The film tracks a single turbulent day in the professional life of football agent Jimmy Banks, played by Danny Dyer. Banks is a man clinging desperately to the last threads of relevance in a business that has little patience for yesterday’s operators. With his reputation dented and his career hanging by a thread, he spends the day frantically trying to secure a major contract extension for his star client, a deal that might not only rescue his standing in the industry but also restore the personal dignity that has clearly been slipping away.
Because Jimmy never leaves his office, the outside world reaches him exclusively through the phone. The narrative unfolds through a relentless stream of calls: tense negotiations with club executives, pleading conversations with legal advisers, awkward exchanges with family, and frantic attempts to keep influential figures onside. Whether barking into a Bluetooth headset or whispering urgently into a questionable burner phone, Jimmy navigates this web of conversations with the brash charm and volcanic temper audiences have come to expect from Dyer. The performance leans heavily into the actor’s trademark swagger, equal parts bluster, profanity and cheeky charisma, but there’s also a clear attempt to hint at vulnerability beneath the bravado.
Composer Stephen McKeon provides a slick, jazz-tinged score that works hard to inject rhythm and urgency into the otherwise static setting. At key moments, it amplifies the rising pressure as Jimmy’s negotiations begin to spiral. Yet while the music does much of the heavy lifting, the visual side of the production struggles to keep pace. The office environment is meant to signal the polished world of elite football management, walls adorned with framed photos, certificates, and memorabilia that suggest a career built on connections and prestige. Unfortunately, the set dressing often looks unconvincing, as though assembled in a hurry rather than lived in for years. Instead of grounding the story in a believable professional world, the décor occasionally gives off the air of a hastily arranged student production.

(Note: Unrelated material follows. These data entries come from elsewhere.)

(** * SQLHighlight: highlighting reference snippets inside SQL text

    A shallow embedding of
    [wren-ui/src/components/pages/home/thread/feedback/SQLHighlight.tsx]
    and of its earlier variant, together with the part of the ECMAScript
    [RegExp] machinery the component relies on ([new RegExp],
    [RegExp.prototype.test], [String.prototype.split] with a pattern).

    Conventions.
    - A JavaScript string is a list of code units.  The development works
      with code units below 256 (Latin-1), written as [ascii].
    - A JavaScript completion is either a normal value or a thrown error.
      A third outcome, [Unmodelled], marks runs that leave the fragment of
      the pattern language covered by the engine of this file; no statement
      is made about what JavaScript does on such runs.
    - Markup is kept as data: a [<span>] or [<mark>] element with its text
      child and, for [<mark>], the references whose tags it carries. *)

From Stdlib Require Import Ascii String ZArith Lia Bool Arith PeanoNat List.
Import ListNotations.

Open Scope string_scope.
Open Scope list_scope.

(** ** Strings *)

Definition str := list ascii.

Definition of_string (x : string) : str := list_ascii_of_string x.
Coercion of_string : string >-> str.

Definition code (c : ascii) : N := N_of_ascii c.

(** ** Completions *)

Inductive JSError := TypeError | SyntaxError.

Inductive completion (A : Type) :=
| Normal (a : A)
| Throw (e : JSError)
| Unmodelled.

Arguments Normal {A} a.
Arguments Throw {A} e.
Arguments Unmodelled {A}.

Definition bind {A B} (c : completion A) (f : A -> completion B) : completion B :=
  match c with
  | Normal a => f a
  | Throw e => Throw e
  | Unmodelled => Unmodelled
  end.

Definition cmap {A B} (f : A -> B) (c : completion A) : completion B :=
  bind c (fun a => Normal (f a)).

Declare Scope js_scope.
Delimit Scope js_scope with js.
Notation "x <- c ;; k" := (bind c (fun x => k))
  (at level 61, c at next level, right associativity) : js_scope.
Notation "' pat <- c ;; k" := (bind c (fun x => match x with pat => k end))
  (at level 61, pat pattern, c at next level, right associativity) : js_scope.
Local Open Scope js_scope.

(** ** The pattern language *)

Module RegExp.

Local Open Scope char_scope.

Inductive cclass := CSpace | CDigit | CWord.
Inductive quant := QStar | QPlus | QOpt.

(** Abstract syntax.  [Group i r] is the capturing group number [i + 1]
    of the pattern; a non-capturing group [(?:r)] is [r] itself. *)
Inductive regex :=
| Empty
| Chr (c : ascii)
| Any
| Class (neg : bool) (k : cclass)
| CharSet (cs : list ascii)
| Seq (r1 r2 : regex)
| Alt (r1 r2 : regex)
| Rep (q : quant) (greedy : bool) (r : regex)
| Group (i : nat) (r : regex).

(** *** Lexical structure *)

Inductive token :=
| TAtom (r : regex)
| TOpen
| TOpenNC
| TClose
| TBar
| TQuant (q : quant) (greedy : bool).

Inductive parse_result (A : Type) :=
| Parsed (a : A)
| BadSyntax
| OutOfFragment.

Arguments Parsed {A} a.
Arguments BadSyntax {A}.
Arguments OutOfFragment {A}.

Definition is_digit (c : ascii) : bool :=
  (48 <=? code c)%N && (code c <=? 57)%N.

Definition is_upper (c : ascii) : bool :=
  (65 <=? code c)%N && (code c <=? 90)%N.

Definition is_lower (c : ascii) : bool :=
  (97 <=? code c)%N && (code c <=? 122)%N.

Definition is_word (c : ascii) : bool :=
  is_digit c || is_upper c || is_lower c || (c =? "_").

(** WhiteSpace and LineTerminator code units below 256:
    TAB, LF, VT, FF, CR, SP and NBSP. *)
Definition is_space (c : ascii) : bool :=
  ((9 <=? code c)%N && (code c <=? 13)%N) || (code c =? 32)%N || (code c =? 160)%N.

Definition is_line_terminator (c : ascii) : bool :=
  (code c =? 10)%N || (code c =? 13)%N.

For Dyer, the role arrives during a period of reinvention. Once synonymous with the boisterous “lad culture” wave of British cinema in the late ’90s and early 2000s, the actor has spent recent years broadening his range with more layered work in projects like Rivals and Mr Bigstuff, the latter earning him recognition from BAFTA. Here, he once again demonstrates that he’s capable of carrying material that asks for more than just cockney bravado. Jimmy Banks is an entertaining presence, quick-witted, abrasive, and occasionally desperate, and Dyer brings enough magnetism to keep the audience invested even when the script begins to wobble.

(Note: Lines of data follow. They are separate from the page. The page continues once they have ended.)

(** * fmeval: evaluation utilities and semantic-robustness transforms

    A shallow embedding of
      - [src/fmeval/eval_algorithms/util.py]
      - [src/fmeval/transforms/semantic_robustness_metrics.py]
    together with the properties their documentation states.

    Conventions of the embedding.
      - A Python exception is a value of [exn]; a call that may raise
        returns a [result].
      - Python's [int] and [float] scores are both read as exact rationals
        in canonical form ([Qc]), so that equal numbers are equal values;
        rounding of binary floating point is not modelled.
      - A [dict] whose iteration order is observed is an association list in
        insertion order ([pydict]); a [dict] used only through lookups and
        stores is a [gmap].
      - Calls to external collaborators (the model runner, the HuggingFace
        metric) are recorded in an explicit log; the model runner also
        threads its hidden state through every call.  What [open] does to
        the output file is a parameter, and the text written through the
        file handle is part of the result.
      - Ray's dataset operations are modelled by their documented contract:
        aggregates skip nulls and are [None] when nothing is left to
        aggregate, and the columns of a dataset without a schema are
        [None]. *)

From Stdlib Require Import Ascii String QArith Qcanon Qcabs DecimalString Permutation.
From stdpp Require Import gmap strings list.

Local Open Scope string_scope.
Local Open Scope list_scope.

(** ** Python values *)

Inductive pyval : Type :=
| VNone
| VStr (s : string)
| VNum (q : Qc).

#[global] Instance pyval_eq_dec : EqDecision pyval.
Proof. solve_decision. Defined.

(** ** Exceptions and results *)

Inductive exn : Type :=
| AssertionError
| KeyError (key : pyval)
| MissingKey (transform_name key : string)
| TypeError
| ZeroDivisionError
| OSError (name : string)
| EvalAlgorithmClientError (msg : string)
| EvalAlgorithmInternalError (msg : string).

Inductive result (A : Type) : Type :=
| Ok (a : A)
| Raise (e : exn).
Arguments Ok {A} a.
Arguments Raise {A} e.

#[global] Instance result_ret : MRet result := λ A a, Ok a.
#[global] Instance result_bind : MBind result := λ A B f m,
  match m with
  | Ok a => f a
  | Raise e => Raise e
  end.
#[global] Instance result_fmap : FMap result := λ A B f m,
  match m with
  | Ok a => Ok (f a)
  | Raise e => Raise e
  end.

(** [for x in xs: body x] where the body may raise: the results are
    collected in order and the first exception aborts the loop. *)
Fixpoint for_each {A B} (body : A → result B) (xs : list A) : result (list B) :=
  match xs with
  | [] => Ok []
  | x :: xs' =>
      y ← body x;
      ys ← for_each body xs';
      Ok (y :: ys)
  end.

(** ** Arithmetic on Python values *)

(** [isinstance(v, float) or isinstance(v, int)] *)
Definition is_numeric (v : pyval) : bool :=
  match v with
  | VNum _ => true
  | _ => false
  end.

(** The number held by a value used in arithmetic; a [str] or [None]
    operand makes Python raise [TypeError]. *)
Definition as_number (v : pyval) : result Qc :=
  match v with
  | VNum q => Ok q
  | _ => Raise TypeError
  end.

(** A number that may be missing, as a Python value. *)
Definition optional_number (q : option Qc) : pyval :=
  match q with
  | Some q => VNum q
  | None => VNone
  end.

(** Built-in [sum]: a left fold that starts from [0]. *)
Definition py_sum (xs : list Qc) : Qc := fold_left Qcplus xs 0%Qc.

(** [len(xs)] as a number. *)
Definition py_len {A} (xs : list A) : Qc := Qc_of_Z (Z.of_nat (length xs)).

(** True division [x / y]; a zero divisor raises. *)
Definition py_truediv (x y : Qc) : result Qc :=
  if decide (y = 0%Qc) then Raise ZeroDivisionError else Ok (x / y)%Qc.

(** The textbook arithmetic mean, used to state results: the sum of the
    elements (as a right fold) over their number. *)
Definition Qcsum (xs : list Qc) : Qc := foldr Qcplus 0%Qc xs.
Definition arithmetic_mean (xs : list Qc) : Qc := (Qcsum xs / py_len xs)%Qc.

(** ** Scores *)

Module EvalScore.
Record t : Type := mk { name : string; value : Qc }.

(** The dataclass does not check its fields.  [any] is an instance that
    holds whatever it was built from: the category-level scores take their
    value unchecked from the rows of Ray's aggregate, where a group without
    numbers has [None]. *)
Record any : Type := mk_any { any_name : string; any_value : pyval }.

Definition to_any (score : t) : any := mk_any (name score) (VNum (value score)).
End EvalScore.

Module CategoryScore.
Record t : Type := mk { name : pyval; scores : list EvalScore.any }.
End CategoryScore.

(** ** [generate_mean_delta_score] *)

Definition generate_mean_delta_score
    (original_score : EvalScore.t) (perturbed_input_scores : list EvalScore.t) : result Qc :=
  py_truediv
    (py_sum (map (λ reference_score,
                    Qcabs (EvalScore.value original_score - EvalScore.value reference_score)%Qc)
                 perturbed_input_scores))
    (py_len perturbed_input_scores).

(** * Transforms ([fmeval.transforms.semantic_robustness_metrics]) *)

(** A record flowing through the transforms: [Dict[str, Any]], used through
    lookups and stores only. *)
Abbreviation record := (gmap string pyval).

(** [record[key]] *)
Definition record_getitem (r : record) (key : string) : result pyval :=
  match r !! key with
  | Some v => Ok v
  | None => Raise (KeyError (VStr key))
  end.

(** Modelled from the spec: [fmeval.util.require] is imported by the
    transforms but not part of the sources at hand.  The spec's error
    taxonomy and the unit test [test_wer_init_failure] fix what it does: a
    false condition raises the client error carrying the given message. *)
Definition require (condition : bool) (msg : string) : result unit :=
  if condition then Ok () else Raise (EvalAlgorithmClientError msg).

(** [str(n)] inside an f-string, for a length. *)
Definition str_of_len (n : nat) : string := NilZero.string_of_uint (Nat.to_uint n).

Section Transforms.

(** Text of an error whose class, but not wording, the spec fixes. *)
Variable mean_no_keys_msg : string.

(** The HuggingFace word-error-rate metric, [hf_evaluate.load("wer")]:
    an external function of the two lists it is given. *)
Variable wer_compute : list pyval → list pyval → pyval.

(** Modelled from the spec: the decorator [fmeval.transforms.util.validate_call]
    is missing from the sources.  Spec 4.1: before the transform's own logic
    runs, every declared input key is checked present in the record; if one
    is missing the call fails with [MissingKey(transform_name, missing_key)]
    and the record is left as it was. *)
Definition validate_call {A} (transform_name : string) (input_keys : list string)
    (call : record → result A) (r : record) : result A :=
  match List.find (λ key, bool_decide (r !! key = None)) input_keys with
  | Some key => Raise (MissingKey transform_name key)
  | None => call r
  end.

(** *** Mean *)

Record Mean : Type := mkMean {
  mean_input_keys : list string;
  mean_output_key : string
}.

(** Modelled from the spec: [fmeval.transforms.common.Mean] is missing from
    the sources.  Spec 4.2: given N input keys and one output key, the
    output is the arithmetic mean of the N input values, computed as
    [sum(values)/N]; N = 0 is refused with a configuration error. *)
Definition Mean_init (input_keys : list string) (output_key : string) : result Mean :=
  _ ← require (negb (bool_decide (input_keys = []))) mean_no_keys_msg;
  Ok (mkMean input_keys output_key).

Definition Mean_call (self : Mean) : record → result record :=
  validate_call "Mean" (mean_input_keys self) (λ r,
    values ← for_each (λ key, record_getitem r key ≫= as_number) (mean_input_keys self);
    avg ← py_truediv (py_sum values) (py_len (mean_input_keys self));
    Ok (<[mean_output_key self := VNum avg]> r)).

(** *** BertScoreDissimilarity *)

Record BertScoreDissimilarity : Type := mkBertScoreDissimilarity {
  bert_score_keys : list string;
  bsd_output_key : string
}.

Definition BertScoreDissimilarity_call (self : BertScoreDissimilarity)
    : record → result record :=
  validate_call "BertScoreDissimilarity" (bert_score_keys self) (λ r,
    add_mean_bert_score ← Mean_init (bert_score_keys self) (bsd_output_key self);
    r ← Mean_call add_mean_bert_score r;
    (* record[self.output_key] = 1 - record[self.output_key] *)
    mean ← record_getitem r (bsd_output_key self) ≫= as_number;
    Ok (<[bsd_output_key self := VNum (1 - mean)%Qc]> r)).

(** *** WER *)

Record WER : Type := mkWER {
  prediction_keys : list string;
  reference_keys : list string;
  wer_output_key : string
}.

Definition wer_length_mismatch_msg (prediction_keys reference_keys : list string) : string :=
  "prediction_keys and reference_keys should have the same number of elements. "
  +:+ "prediction_keys has " +:+ str_of_len (length prediction_keys)
  +:+ " elements while reference_keys has "
  +:+ str_of_len (length reference_keys) +:+ " elements.".

(** [WER.__init__].  After the length check the initializer registers
    [prediction_keys + reference_keys] as inputs with duplicates allowed
    and the single output key, which by spec 4.1 cannot fail, stores the
    three arguments and loads the external metric. *)
Definition WER_init (prediction_keys reference_keys : list string) (output_key : string)
    : result WER :=
  _ ← require (Nat.eqb (length prediction_keys) (length reference_keys))
              (wer_length_mismatch_msg prediction_keys reference_keys);
  Ok (mkWER prediction_keys reference_keys output_key).

(** One call of [self.wer.compute(predictions=..., references=...)]. *)
Record wer_invocation : Type := mkInvocation {
  predictions : list pyval;
  references : list pyval
}.

(** [WER.__call__]: the augmented record, and the calls made to the
    external metric, oldest first. *)
Definition WER_call (self : WER) : record → result (record * list wer_invocation) :=
  validate_call "WER" (prediction_keys self ++ reference_keys self) (λ r,
    preds ← for_each (record_getitem r) (prediction_keys self);
    refs ← for_each (record_getitem r) (reference_keys self);
    let wer_metric := wer_compute preds refs in
    Ok (<[wer_output_key self := wer_metric]> r, [mkInvocation preds refs])).

End Transforms.

(** * Evaluation utilities ([fmeval.eval_algorithms.util]) *)

(** ** Dictionaries whose order is observed

    A Python [dict] (or [OrderedDict]) iterates in insertion order; storing
    under an existing key keeps the key's position. *)

Abbreviation pydict K V := (list (K * V)).

Section PyDict.
Context {K V : Type} `{EqDecision K}.

Definition dict_keys (d : pydict K V) : list K := d.*1.
Definition dict_values (d : pydict K V) : list V := d.*2.

(** [key in d] *)
Definition dict_contains (key : K) (d : pydict K V) : bool :=
  bool_decide (key ∈ dict_keys d).

Fixpoint dict_get (key : K) (d : pydict K V) : option V :=
  match d with
  | [] => None
  | (k, v) :: d' => if decide (k = key) then Some v else dict_get key d'
  end.

(** [d[key] = v] *)
Fixpoint dict_set (key : K) (v : V) (d : pydict K V) : pydict K V :=
  match d with
  | [] => [(key, v)]
  | (k, w) :: d' =>
      if decide (k = key) then (k, v) :: d' else (k, w) :: dict_set key v d'
  end.

(** [dict(items)], [OrderedDict(items)] *)
Definition dict_of_items (items : list (K * V)) : pydict K V :=
  foldl (λ d item, dict_set item.1 item.2 d) [] items.

(** The invariant of every Python dictionary: no key occurs twice. *)
Definition dict_wf (d : pydict K V) : Prop := NoDup (dict_keys d).
End PyDict.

Where the film falters most noticeably is in its handling of the story’s central controversy. A sexual assault allegation tied to Jimmy’s star client becomes the catalyst for the character’s supposed path toward redemption. Given the very real scandals that have surfaced within modern football, the subject matter is undeniably timely. However, the screenplay treats it less as a complex issue deserving careful exploration and more as a convenient narrative lever. The tonal clash between the film’s swaggering, profanity-laced dialogue and the gravity of the topic leaves the material feeling clumsily managed rather than meaningfully examined.

In the end, One Last Deal survives largely because of the man at its centre. Dyer proves he has the presence to command the screen alone for ninety minutes, injecting energy and personality into a concept that might otherwise feel claustrophobic. Yet despite his efforts, the surrounding elements—thin writing, uneven tone, and underwhelming production design never quite match the lead performance’s strength.
The result is a film that feels like a near miss: a compelling actor stranded inside a project that doesn’t quite live up to his capabilities. Dyer has long since shown he’s capable of far more than the stereotype of the loudmouth geezer. What he needs now are scripts and collaborators strong enough to meet him at that level.